Herkimer’s men were stretched out in a column about one mile long and did not detect the ambush in time to avoid it or take proper defensive action.
Exactly how the battle unfolded and how long it lasted will never be known. After the initial surprise attack (about 10:00 a.m.), the Americans probably formed a defensive perimeter and fought off attacks for the first hour of the action.
Herkimer was badly wounded in the leg early in the fight but is said to have sat on the saddle removed from his dead horse, smoking his pipe and directing his men to fight on.
The combat was a gruesome, often hand-to-hand brawl with clubbed muskets, tomahawks, knives, and bare hands. It dribbled to a close under a torrent of blinding rain that may have saved Herkimer’s command from annihilation.
The Indians withdrew into the forest to regroup, leaving the German-American commander to pull back his men. After rearranging the militia, the fighting began anew once the rain stopped.
At one point, the Tories turned their coats inside out in an effort to deceive Herkimer’s militia into thinking they were a relief force from the fort, but someone recognized his Tory neighbor, and more bloody hand-to-hand fighting broke out.
Indians were not trained or accustomed to fighting sustained engagements and, by the middle of the afternoon, were more than willing to break off the fighting. Unable to eliminate Herkimer’s command, the Indians and Tories withdrew and made their way back to British lines.

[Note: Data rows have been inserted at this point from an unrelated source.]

Lemma rule_labels_run :
  rule_labels self =
    Py.Ok (pe_part d
           ++ flag (band float_ge (current_value d) (d !! "fiftyTwoWeekHigh") 0.95)
                "Near 52-week High"
           ++ flag (band PrimFloat.leb (current_value d) (d !! "fiftyTwoWeekLow") 1.05)
                "Near 52-week Low").
Proof using info_stored.
  unfold rule_labels. rewrite info_get_run.
  destruct (near_high_run 0.95) as (vh & -> & Th).
  destruct (near_low_run 1.05) as (vl & -> & Tl).
  unfold pe_part, pe_label, float_gt, Py.get.
  destruct (d !! "trailingPE") as [pe|]; cbn;
    [destruct (PrimFloat.eqb pe 0); cbn;
     [|destruct (PrimFloat.ltb pe 15); cbn; [|destruct (PrimFloat.ltb 35 pe); cbn]]|];
    rewrite Th, Tl; by do 2 destruct (band _ _ _ _).
Qed.

End Fetched.

Lemma loaded_by_fetch d h :
  fetch_data (__init__ (λ _, feed d h) "welcorp") [] = (true, loaded d h, []).
Proof. reflexivity. Qed.

(** [assessment if assessment else ["No significant alerts"]] *)
Lemma valuation_assessment_run self d :
  info self = Some d →
  ∃ rules, rule_labels self = Py.Ok rules
    ∧ _get_valuation_assessment self
      = Py.Ok (match rules with _ :: _ => rules | [] => ["No significant alerts"] end).
Proof.
  intros Hd. unfold _get_valuation_assessment.
  rewrite (rule_labels_run self d Hd). eexists. split; reflexivity.
Qed.

Lemma pe_label_cases pe :
  pe_label pe = "Undervalued (P/E < 15)" ∨ pe_label pe = "Overvalued (P/E > 35)"
  ∨ pe_label pe = "Fair Valuation".
Proof. unfold pe_label. repeat case_match; auto. Qed.
(** [s.endswith(suffix)] *)
Definition endswith (suffix s : string) : bool :=
  let n := String.length s in
  let k := String.length suffix in
  Nat.leb k n && String.eqb (substring (n - k) k s) suffix.

(** [s[:-k]] for [k > 0]. *)
Definition drop_last (k : nat) (s : string) : string :=
  substring 0 (String.length s - k) s.

(** [str(n)] and ["%s" % n] for a non-negative integer. *)
Definition str_of_nat (n : nat) : string :=
  DecimalString.NilZero.string_of_uint (Nat.to_uint n).

(** [any(t)] for the triple of flags returned by [changes]. *)
Definition any3 (t : bool * bool * bool) : bool :=
  let '(a, b, c) := t in a || b || c.

End Py.

(** ** The pattern of [is_github]

    [re.compile('^[^\/\s@]+\/[^\/\s]+$').match]: the pattern is kept as the
    sequence of its five items and matched with the semantics of Python's
    [re]: [match] anchors at the start of the string and accepts any
    remainder; without [MULTILINE], [^] holds at position 0 only and [$]
    holds at the end of the string and just before a newline that is its
    last character; [+] is greedy and backtracks. *)

Module Re.

Inductive cls : Type :=
| CChar (c : ascii)   (* a character of the set *)
| CSpace.             (* \s *)

Inductive item : Type :=
| Bol                       (* ^ *)
| Eol                       (* $ *)
| Lit (c : ascii)           (* an (escaped) literal *)
| PlusNot (set : list cls). (* [^...]+ *)

Definition in_cls (d : ascii) (k : cls) : bool :=
  match k with
  | CChar c => Ascii.eqb d c
  | CSpace => Py.isspace d
  end.

Definition in_set (set : list cls) (d : ascii) : bool :=
  existsb (in_cls d) set.

Definition at_eol (s : string) : bool :=
  match s with
  | EmptyString => true
  | String c EmptyString => Ascii.eqb c Py.newline
  | _ => false
  end.

(** One or more characters outside [set], then the continuation [k]. *)
Fixpoint plus_not (set : list cls) (k : string -> bool) (s : string) : bool :=
  match s with
  | EmptyString => false
  | String d s' => negb (in_set set d) && (plus_not set k s' || k s')
  end.

(** [match_here p start s]: [p] matches a prefix of [s]; [start] tells
    whether [s] begins at position 0 of the subject. *)
Fixpoint match_here (p : list item) (start : bool) (s : string) : bool :=
  match p with
  | [] => true
  | Bol :: p' => start && match_here p' start s
  | Eol :: p' => at_eol s && match_here p' start s
  | Lit c :: p' =>
      match s with
      | String d s' => Ascii.eqb d c && match_here p' false s'
      | EmptyString => false
      end
  | PlusNot set :: p' => plus_not set (match_here p' false) s
  end.

Definition re_match (p : list item) (s : string) : bool :=
  match_here p true s.

End Re.

Definition slash : ascii := "/"%char.
Definition at_sign : ascii := "@"%char.

Definition github_pattern : list Re.item :=
  [ Re.Bol;
    Re.PlusNot [Re.CChar slash; Re.CSpace; Re.CChar at_sign];
    Re.Lit slash;
    Re.PlusNot [Re.CChar slash; Re.CSpace];
    Re.Eol ].

Definition is_github (url : string) : bool := Re.re_match github_pattern url.

Definition _proper_url (url : string) : string :=
  if is_github url then "git@github.com:" ++ url else url.

(** ** [Repository.changes]: parsing of [git status -z --porcelain] *)

(** One iteration of the loop body on the flags [(staged, unstaged,
    untracked)]; [char] is [x[:2]]. *)
Definition changes_step (flags : bool * bool * bool) (char : string)
  : bool * bool * bool :=
  let '(staged, unstaged, untracked) := flags in
  if Py.startswith "?"%char char then (staged, unstaged, true)
  else if Py.startswith " "%char char then (staged, true, untracked)
  else if Py.truthy char then (true, unstaged, untracked)
  else (staged, unstaged, untracked).

Definition parse_changes (status : string) : bool * bool * bool :=
  let lines := Py.split Py.nul status in
  fold_left changes_step (map (Py.take 2) lines) (false, false, false).

(** ** The working copy and the external tools *)

(** [repo.repo.head]: attached to a branch (with its tracking branch, if
    any, and the commit it points to) or detached at a commit. *)
Inductive Head : Type :=
| Attached (name : string) (tracking : option string) (hexsha : string)
| Detached (sha : string).

(** A parsed JSON document, as [github.perform] returns it. *)
Local Unset Elimination Schemes.
Inductive Json : Type :=
| JNull
| JBool (b : bool)
| JNum (repr : string)
| JStr (s : string)
| JList (items : list Json)
| JDict (fields : list (string * Json)).
Local Set Elimination Schemes.
Lemma write_elsewhere ct c src i dst j conn name v c' k i' j' :
  write ct c src i dst j conn name v = inr c' ->
  (k, i', j') <> ((src, dst, conn, name), i, j) ->
  value_at c' k i' j' = value_at c k i' j'.
Proof.
  intros Hw Hne. rewrite (write_value _ _ _ _ _ _ _ _ _ _ Hw).
  destruct (eq_dec k (src, dst, conn, name)) as [ -> | ]; [ | reflexivity ].
  destruct (Z.eqb_spec i' i) as [ -> | ]; [ | reflexivity ].
  destruct (Z.eqb_spec j' j) as [ -> | ]; [ congruence | reflexivity ].
Qed.

Lemma set_param_written ct a i b j conn (a' : attrs) name c c' :
  set_param ct a i b j conn a' name c = inr c' ->
  exists val x, dict_get name a' = Some val /\ coerced name val x
                /\ write ct c a i b j conn name x = inr c'.
Proof.
  unfold set_param, coerced.
  destruct (dict_get name a') as [ val | ]; simpl; [ | discriminate ].
  destruct (eqb_of name "id").
  - destruct (py_int val) as [ e | n ] eqn:Hn; simpl; [ discriminate | ].
    intros Hw. exists val, (PyInt n). split; [ reflexivity | ].
    split; [ exists n; rewrite Hn; auto | exact Hw ].
  - destruct (py_float val) as [ e | x ] eqn:Hx; simpl; [ discriminate | ].
    intros Hw. exists val, (PyFloat x). split; [ reflexivity | ].
    split; [ exists x; rewrite Hx; auto | exact Hw ].
Qed.

(** What one round of the loop over [g.edges()] went through. *)
Lemma set_edge_parts g ct u v c c' :
  set_edge g ct (u, v) c = inr c' ->
  exists a i b j kd,
    edge_end u = Some (a, i) /\ edge_end v = Some (b, j)
    /\ getitem2 g u v = inr kd
    /\ foreach (enumerate (dict_keys kd)) (fun '(conn, k) c =>
         c <- write ct c a i b j conn "conn" (PyInt 1) ;;
         a' <- of_option (dict_get k kd) (KeyError (py_str k)) ;;
         foreach (dict_keys a') (set_param ct a i b j conn a') c) c = inr c'.
Proof.
  unfold set_edge, edge_end, unpack2. simpl fst; simpl snd.
  destruct (split_on ":" u) as [ | a [ | n [ | ? ? ] ] ]; simpl; try discriminate.
  destruct (py_int_of_string n) as [ i | ]; simpl; [ | discriminate ].
  destruct (split_on ":" v) as [ | b [ | m [ | ? ? ] ] ]; simpl; try discriminate.
  destruct (py_int_of_string m) as [ j | ]; simpl; [ | discriminate ].
  destruct (getitem2 g u v) as [ e | kd ]; simpl; [ discriminate | ].
  intros Hrun. exists a, i, b, j, kd. auto.
Qed.

Section Invariant.
Variables (g : MultiDiGraph) (ct : conn_type) (Q : Connectivity -> Prop).

(** Every write of the loop keeps [Q]. *)
Hypothesis kept : forall c1 c2 a i b j conn name v,
  written g a i b j conn name v ->
  write ct c1 a i b j conn name v = inr c2 -> Q c1 -> Q c2.

Lemma params_keep u v a i b j kd conn k (a' : attrs) c c' :
  In (u, v) (edges g) ->
  edge_end u = Some (a, i) -> edge_end v = Some (b, j) ->
  getitem2 g u v = inr kd ->
  In (conn, k) (enumerate (dict_keys kd)) ->
  dict_get k kd = Some a' ->
  foreach (dict_keys a') (set_param ct a i b j conn a') c = inr c' ->
  Q c -> Q c'.
Proof.
  intros He Hu Hv Hkd Hk Ha Hrun.
  apply (foreach_stable Q _ _ _ _ Hrun).
  intros name c1 c2 _ Hset.
  apply set_param_written in Hset as (val & x & Hval & Hco & Hw).
  apply (kept c1 c2 a i b j conn name x); [ | exact Hw ].
  eapply written_param; eauto.
Qed.

Lemma slot_keeps u v a i b j kd conn k c c' :
  In (u, v) (edges g) ->
  edge_end u = Some (a, i) -> edge_end v = Some (b, j) ->
  getitem2 g u v = inr kd ->
  In (conn, k) (enumerate (dict_keys kd)) ->
  (c1 <- write ct c a i b j conn "conn" (PyInt 1) ;;
   a' <- of_option (dict_get k kd) (KeyError (py_str k)) ;;
   foreach (dict_keys a') (set_param ct a i b j conn a') c1) = inr c' ->
  Q c -> Q c'.
Proof.
  intros He Hu Hv Hkd Hk.
  destruct (write ct c a i b j conn "conn" (PyInt 1)) as [ e | c1 ] eqn:Hw;
    simpl; [ discriminate | ].
  destruct (dict_get k kd) as [ a' | ] eqn:Ha; simpl; [ | discriminate ].
  intros Hrun Hc.
  apply (params_keep u v a i b j kd conn k a' c1 c' He Hu Hv Hkd Hk Ha Hrun).
  apply (kept c c1 a i b j conn "conn" (PyInt 1)); [ | exact Hw | exact Hc ].
  eapply written_conn; eauto.
Qed.

Lemma set_edge_keeps u v c c' :
  In (u, v) (edges g) -> set_edge g ct (u, v) c = inr c' -> Q c -> Q c'.
Proof.
  intros He Hrun.
  apply set_edge_parts in Hrun as (a & i & b & j & kd & Hu & Hv & Hkd & Hrun).
  apply (foreach_stable Q _ _ _ _ Hrun).
  intros [conn k] c1 c2 Hk. apply (slot_keeps u v a i b j kd conn k); assumption.
Qed.

Lemma populate_keeps c0 c : populate g ct c0 = inr c -> Q c0 -> Q c.
Proof.
  unfold populate. intros Hrun.
  apply (foreach_stable Q _ _ _ _ Hrun).
  intros [u v] c1 c2 He. apply set_edge_keeps; exact He.
Qed.

(** The flag of a parallel edge holds [Q] once written, so [Q] holds in
    the end. *)
Lemma populate_flag c0 c u v a i b j kd conn k :
  populate g ct c0 = inr c ->
  In (u, v) (edges g) ->
  edge_end u = Some (a, i) -> edge_end v = Some (b, j) ->
  getitem2 g u v = inr kd ->
  In (conn, k) (enumerate (dict_keys kd)) ->
  (forall c1 c2, write ct c1 a i b j conn "conn" (PyInt 1) = inr c2 -> Q c2) ->
  Q c.
Proof.
  unfold populate. intros Hrun He Hu Hv Hkd Hk Hset.
  apply (foreach_establish Q _ _ _ _ (u, v) Hrun He).
  - intros c1 c2 Hedge.
    apply set_edge_parts in Hedge
      as (a1 & i1 & b1 & j1 & kd1 & Hu1 & Hv1 & Hkd1 & Hloop).
    rewrite Hu in Hu1; injection Hu1 as <- <-.
    rewrite Hv in Hv1; injection Hv1 as <- <-.
    rewrite Hkd in Hkd1; injection Hkd1 as <-.
    apply (foreach_establish Q _ _ _ _ (conn, k) Hloop Hk).
    + intros d1 d2.
      destruct (write ct d1 a i b j conn "conn" (PyInt 1)) as [ e | d ] eqn:Hw;
        simpl; [ discriminate | ].
      destruct (dict_get k kd) as [ a' | ] eqn:Ha; simpl; [ | discriminate ].
      intros Hparams.
      apply (params_keep u v a i b j kd conn k a' d d2 He Hu Hv Hkd Hk Ha Hparams).
      eapply Hset; eauto.
    + intros [conn' k'] d1 d2 Hk'.
      apply (slot_keeps u v a i b j kd conn' k'); assumption.
  - intros [u' v'] c1 c2 He'. apply set_edge_keeps; exact He'.
Qed.

(** The same for an attribute of a parallel edge. *)
Lemma populate_param c0 c u v a i b j kd conn k (a' : attrs) name :
  populate g ct c0 = inr c ->
  In (u, v) (edges g) ->
  edge_end u = Some (a, i) -> edge_end v = Some (b, j) ->
  getitem2 g u v = inr kd ->
  In (conn, k) (enumerate (dict_keys kd)) ->
  dict_get k kd = Some a' ->
  In name (dict_keys a') ->
  (forall c1 c2 val x, dict_get name a' = Some val -> coerced name val x ->
     write ct c1 a i b j conn name x = inr c2 -> Q c2) ->
  Q c.
Proof.
  unfold populate. intros Hrun He Hu Hv Hkd Hk Ha Hname Hset.
  apply (foreach_establish Q _ _ _ _ (u, v) Hrun He).
  - intros c1 c2 Hedge.
    apply set_edge_parts in Hedge
      as (a1 & i1 & b1 & j1 & kd1 & Hu1 & Hv1 & Hkd1 & Hloop).
    rewrite Hu in Hu1; injection Hu1 as <- <-.
    rewrite Hv in Hv1; injection Hv1 as <- <-.
    rewrite Hkd in Hkd1; injection Hkd1 as <-.
    apply (foreach_establish Q _ _ _ _ (conn, k) Hloop Hk).
    + intros d1 d2.
      destruct (write ct d1 a i b j conn "conn" (PyInt 1)) as [ e | d ] eqn:Hw;
        simpl; [ discriminate | ].
      rewrite Ha; simpl. intros Hparams.
      apply (foreach_establish Q _ _ _ _ name Hparams Hname).
      * intros e1 e2 Hsp.
        apply set_param_written in Hsp as (val & x & Hval & Hco & Hwx).
        eapply Hset; eauto.
      * intros name' e1 e2 _ Hsp.
        apply set_param_written in Hsp as (val & x & Hval & Hco & Hwx).
        apply (kept e1 e2 a i b j conn name' x); [ | exact Hwx ].
        eapply written_param; eauto.
    + intros [conn' k'] d1 d2 Hk'.
      apply (slot_keeps u v a i b j kd conn' k'); assumption.
  - intros [u' v'] c1 c2 He'. apply set_edge_keeps; exact He'.
Qed.
End Invariant.

Lemma enumerate_In {A} (xs : list A) (n : Z) (x : A) :
  In (n, x) (enumerate xs)
  <-> exists m, n = Z.of_nat m /\ nth_error xs m = Some x.
Proof.
  unfold enumerate, xrange.
  assert (G : forall start,
    In (n, x) (combine (map Z.of_nat (seq start (length xs))) xs)
    <-> exists m, n = Z.of_nat (start + m) /\ nth_error xs m = Some x).
  { induction xs as [ | y xs IH ]; intros start; simpl.
    - split; [ contradiction | intros ([ | m] & _ & Hm); discriminate ].
    - rewrite IH. split.
      + intros [ [= <- <-] | (m & -> & Hm) ].
        * exists 0. split; [ f_equal; lia | reflexivity ].
        * exists (S m). split; [ f_equal; lia | exact Hm ].
      + intros ([ | m] & -> & Hm); simpl in Hm.
        * injection Hm as <-. left. f_equal. f_equal. lia.
        * right. exists m. split; [ f_equal; lia | exact Hm ]. }
  apply (G 0).
Qed.

Lemma enumerate_functional {A} (xs : list A) n x y :
  In (n, x) (enumerate xs) -> In (n, y) (enumerate xs) -> x = y.
Proof.
  rewrite !enumerate_In. intros (m & -> & Hx) (m' & Hm & Hy).
  apply Nat2Z.inj in Hm as <-. congruence.
Qed.

Lemma enumerate_bound {A} (xs : list A) n :
  (exists x, In (n, x) (enumerate xs)) <-> (0 <= n < Z.of_nat (length xs))%Z.
Proof.
  split.
  - intros (x & Hx). apply enumerate_In in Hx as (m & -> & Hm).
    assert (m < length xs) by (apply nth_error_Some; congruence). lia.
  - intros Hn. destruct (nth_error xs (Z.to_nat n)) as [ x | ] eqn:Hx.
    + exists x. apply enumerate_In. exists (Z.to_nat n). split; [ lia | exact Hx ].
    + apply nth_error_None in Hx. lia.
Qed.

Lemma canonical_label l a i :
  canonical l = true -> edge_end l = Some (a, i) -> l = label a i.
Proof.
  unfold canonical. intros Hc He. rewrite He in Hc.
  apply String.eqb_eq in Hc. congruence.
Qed.

Lemma well_labelled_edge g u v :
  edges_well_labelled g = true -> In (u, v) (edges g) ->
  canonical u = true /\ canonical v = true.
Proof.
  unfold edges_well_labelled. intros Hw He.
  apply andb_true_iff in Hw as [Hw _].
  rewrite forallb_forall in Hw. specialize (Hw (u, v) He). simpl in Hw.
  apply andb_true_iff in Hw. exact Hw.
Qed.

Lemma well_labelled_attr g u v kd k (a' : attrs) name val :
  edges_well_labelled g = true ->
  getitem2 g u v = inr kd -> dict_get k kd = Some a' ->
  dict_get name a' = Some val -> name <> "conn".
Proof.
  unfold edges_well_labelled, no_conn_attr, getitem2.
  intros Hw Hkd Ha Hval.
  apply andb_true_iff in Hw as [_ Hw].
  destruct (dict_get u (adj g)) as [ nbrs | ] eqn:Hu; simpl in Hkd; [ | discriminate ].
  destruct (dict_get v nbrs) as [ kd' | ] eqn:Hv; simpl in Hkd; [ | discriminate ].
  injection Hkd as ->.
  rewrite forallb_forall in Hw.
  specialize (Hw _ (dict_get_Some_In _ _ _ Hu)). simpl in Hw.
  rewrite forallb_forall in Hw.
  specialize (Hw _ (dict_get_Some_In _ _ _ Hv)). simpl in Hw.
  rewrite forallb_forall in Hw.
  specialize (Hw _ (dict_get_Some_In _ _ _ Ha)). simpl in Hw.
  apply negb_true_iff in Hw.
  intros ->. assert (Hin : In "conn" (dict_keys a')).
  { apply dict_get_In. congruence. }
  apply (mem_In (K := string)) in Hin. congruence.
Qed.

Herkimer and his few remaining soldiers withdrew to Fort Dayton, 23 miles to the southeast. After suffering for ten days, the general’s infected leg was amputated by a French surgeon.
He did not survive the surgery. While the Oriskany battle raged, the Americans at Fort Stanwix sortied beyond the walls and destroyed the Indian and Tory encampments south of the fort.
The offensive strike demoralized many of the enemy when they returned from the Oriskany combat. They had been sent by the British commander, had suffered the bulk of the casualties, and their camps had been sacked during their absence.
For the next two weeks, a standoff ensued before the walls of Fort Stanwix, during which Colonel Gansevoort sent off messengers to the east requesting assistance.
On August 10, Maj. Gen. Philip Schuyler, stationed at Stillwater, New York, dispatched Brig. Gen. Benedict Arnold with 800 men to assist Gansevoort’s beleaguered defenders.
Arnold’s approaching reinforcements prompted St. Leger’s Indians to desert (they were so frustrated they killed a few British soldiers before departing). Arnold arrived at Fort Stanwix on August 23 without incident in the wake of St. Leger’s withdrawal.
After a brief pursuit, he left about 700 men to man the fort and marched east with 1,200 to join Horatio Gates’s army as it prepared to battle Burgoyne at Saratoga. St. Leger’s expedition, part of Burgoyne’s New York campaign, ended with a retreat back to Canada.